What is needed —
With the material below, print exactly the lines between the line holding "assert (Hact : db_objects" and the line holding "simpl in Hx, Hrow.", inclusive. Add nothing else.

Information provided —
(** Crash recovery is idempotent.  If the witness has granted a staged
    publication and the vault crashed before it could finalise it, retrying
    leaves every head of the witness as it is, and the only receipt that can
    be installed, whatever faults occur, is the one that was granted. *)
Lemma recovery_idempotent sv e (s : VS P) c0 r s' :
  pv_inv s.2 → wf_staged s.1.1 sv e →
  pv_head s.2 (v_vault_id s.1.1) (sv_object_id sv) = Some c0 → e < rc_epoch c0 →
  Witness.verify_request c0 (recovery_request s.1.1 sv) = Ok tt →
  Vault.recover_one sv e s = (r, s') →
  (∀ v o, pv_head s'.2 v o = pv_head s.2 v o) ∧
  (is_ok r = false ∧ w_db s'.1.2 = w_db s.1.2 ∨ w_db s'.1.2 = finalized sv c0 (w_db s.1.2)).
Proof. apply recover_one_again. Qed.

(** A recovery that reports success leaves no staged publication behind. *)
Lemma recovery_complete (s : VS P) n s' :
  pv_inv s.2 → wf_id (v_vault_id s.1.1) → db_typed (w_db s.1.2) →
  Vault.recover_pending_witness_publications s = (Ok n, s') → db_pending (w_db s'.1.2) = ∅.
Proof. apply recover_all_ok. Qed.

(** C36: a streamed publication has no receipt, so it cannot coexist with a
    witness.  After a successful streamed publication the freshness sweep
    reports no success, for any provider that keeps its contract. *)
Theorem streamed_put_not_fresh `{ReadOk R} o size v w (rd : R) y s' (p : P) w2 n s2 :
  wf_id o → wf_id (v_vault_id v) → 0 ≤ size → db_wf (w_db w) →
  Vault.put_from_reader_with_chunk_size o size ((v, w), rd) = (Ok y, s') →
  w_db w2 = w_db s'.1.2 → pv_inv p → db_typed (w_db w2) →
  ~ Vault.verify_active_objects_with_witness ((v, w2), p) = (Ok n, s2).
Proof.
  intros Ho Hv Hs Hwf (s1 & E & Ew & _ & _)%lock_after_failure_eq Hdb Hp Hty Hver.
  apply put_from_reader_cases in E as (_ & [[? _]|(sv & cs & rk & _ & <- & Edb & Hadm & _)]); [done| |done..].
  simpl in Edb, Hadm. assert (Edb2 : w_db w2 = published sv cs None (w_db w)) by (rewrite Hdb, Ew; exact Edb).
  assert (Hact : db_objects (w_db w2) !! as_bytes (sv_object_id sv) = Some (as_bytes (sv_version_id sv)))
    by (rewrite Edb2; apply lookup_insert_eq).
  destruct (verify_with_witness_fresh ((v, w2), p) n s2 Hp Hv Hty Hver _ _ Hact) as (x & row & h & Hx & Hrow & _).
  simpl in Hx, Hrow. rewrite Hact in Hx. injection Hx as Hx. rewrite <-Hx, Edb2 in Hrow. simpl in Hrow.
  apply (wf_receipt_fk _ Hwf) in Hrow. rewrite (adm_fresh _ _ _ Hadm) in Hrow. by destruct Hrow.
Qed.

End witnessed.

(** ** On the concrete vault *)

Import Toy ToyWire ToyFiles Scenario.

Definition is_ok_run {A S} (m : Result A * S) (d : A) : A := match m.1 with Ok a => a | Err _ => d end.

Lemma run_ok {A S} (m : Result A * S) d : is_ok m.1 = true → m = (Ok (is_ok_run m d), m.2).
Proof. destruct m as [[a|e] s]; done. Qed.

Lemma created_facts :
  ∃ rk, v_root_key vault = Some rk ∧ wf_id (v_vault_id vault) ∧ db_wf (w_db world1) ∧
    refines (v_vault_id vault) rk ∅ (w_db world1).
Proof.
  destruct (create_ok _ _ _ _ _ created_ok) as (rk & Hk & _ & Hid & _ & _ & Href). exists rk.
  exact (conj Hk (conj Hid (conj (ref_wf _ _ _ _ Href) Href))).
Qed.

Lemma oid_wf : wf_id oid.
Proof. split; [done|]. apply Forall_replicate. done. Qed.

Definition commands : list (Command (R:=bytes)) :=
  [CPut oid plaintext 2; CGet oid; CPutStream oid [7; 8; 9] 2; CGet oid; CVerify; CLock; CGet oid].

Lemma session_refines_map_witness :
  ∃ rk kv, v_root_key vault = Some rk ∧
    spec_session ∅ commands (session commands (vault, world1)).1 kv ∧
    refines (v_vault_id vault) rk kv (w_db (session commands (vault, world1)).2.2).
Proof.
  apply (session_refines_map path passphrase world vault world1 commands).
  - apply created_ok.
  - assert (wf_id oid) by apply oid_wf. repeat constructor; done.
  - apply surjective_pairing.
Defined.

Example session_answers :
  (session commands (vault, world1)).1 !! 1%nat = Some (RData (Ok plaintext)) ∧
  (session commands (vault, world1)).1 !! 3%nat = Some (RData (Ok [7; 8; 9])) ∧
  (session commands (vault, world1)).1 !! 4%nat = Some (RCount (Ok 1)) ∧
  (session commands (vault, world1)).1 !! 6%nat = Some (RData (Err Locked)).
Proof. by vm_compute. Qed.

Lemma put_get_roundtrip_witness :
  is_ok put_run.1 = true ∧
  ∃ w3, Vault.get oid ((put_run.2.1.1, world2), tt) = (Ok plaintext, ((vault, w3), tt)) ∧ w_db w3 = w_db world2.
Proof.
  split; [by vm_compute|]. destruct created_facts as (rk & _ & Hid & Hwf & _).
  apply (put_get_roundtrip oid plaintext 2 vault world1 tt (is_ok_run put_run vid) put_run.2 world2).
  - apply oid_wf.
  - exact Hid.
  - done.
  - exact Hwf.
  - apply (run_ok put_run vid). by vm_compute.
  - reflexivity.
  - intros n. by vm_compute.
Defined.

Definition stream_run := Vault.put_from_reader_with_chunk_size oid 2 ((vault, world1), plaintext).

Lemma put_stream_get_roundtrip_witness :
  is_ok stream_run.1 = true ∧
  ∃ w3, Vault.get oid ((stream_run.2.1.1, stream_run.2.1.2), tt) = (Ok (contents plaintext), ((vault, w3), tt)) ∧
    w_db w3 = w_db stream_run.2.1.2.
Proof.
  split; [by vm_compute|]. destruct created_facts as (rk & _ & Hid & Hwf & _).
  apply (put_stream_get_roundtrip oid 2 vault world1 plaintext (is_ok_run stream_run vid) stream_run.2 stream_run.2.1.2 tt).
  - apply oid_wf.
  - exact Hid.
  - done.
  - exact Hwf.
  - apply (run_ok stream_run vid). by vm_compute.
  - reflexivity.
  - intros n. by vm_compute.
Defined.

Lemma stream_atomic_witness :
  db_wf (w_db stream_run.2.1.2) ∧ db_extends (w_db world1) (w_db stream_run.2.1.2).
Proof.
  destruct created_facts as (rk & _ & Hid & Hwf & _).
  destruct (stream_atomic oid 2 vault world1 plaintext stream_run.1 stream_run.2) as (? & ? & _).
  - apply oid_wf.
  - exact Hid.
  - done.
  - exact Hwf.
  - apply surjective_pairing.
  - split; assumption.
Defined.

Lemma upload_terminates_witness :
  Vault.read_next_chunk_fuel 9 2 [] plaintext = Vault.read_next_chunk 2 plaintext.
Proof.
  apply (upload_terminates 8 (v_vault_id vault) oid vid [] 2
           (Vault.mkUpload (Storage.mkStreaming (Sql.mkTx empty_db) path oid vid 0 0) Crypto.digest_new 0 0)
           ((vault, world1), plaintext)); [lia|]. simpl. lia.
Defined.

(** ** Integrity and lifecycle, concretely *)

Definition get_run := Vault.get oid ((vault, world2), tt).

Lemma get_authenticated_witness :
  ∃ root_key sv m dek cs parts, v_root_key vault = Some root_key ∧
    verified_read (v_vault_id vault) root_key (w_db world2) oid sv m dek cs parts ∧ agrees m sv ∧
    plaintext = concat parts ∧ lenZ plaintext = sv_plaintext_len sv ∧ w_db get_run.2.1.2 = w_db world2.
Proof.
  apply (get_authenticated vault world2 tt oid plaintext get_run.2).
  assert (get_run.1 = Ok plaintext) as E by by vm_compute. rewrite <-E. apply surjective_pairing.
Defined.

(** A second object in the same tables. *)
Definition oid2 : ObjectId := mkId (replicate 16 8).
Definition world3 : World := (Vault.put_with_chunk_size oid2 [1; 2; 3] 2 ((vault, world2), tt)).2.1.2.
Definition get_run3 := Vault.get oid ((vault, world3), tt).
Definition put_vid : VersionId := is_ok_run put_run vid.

Output —
  assert (Hact : db_objects (w_db w2) !! as_bytes (sv_object_id sv) = Some (as_bytes (sv_version_id sv)))
    by (rewrite Edb2; apply lookup_insert_eq).
  destruct (verify_with_witness_fresh ((v, w2), p) n s2 Hp Hv Hty Hver _ _ Hact) as (x & row & h & Hx & Hrow & _).
  simpl in Hx, Hrow. rewrite Hact in Hx. injection Hx as Hx. rewrite <-Hx, Edb2 in Hrow. simpl in Hrow.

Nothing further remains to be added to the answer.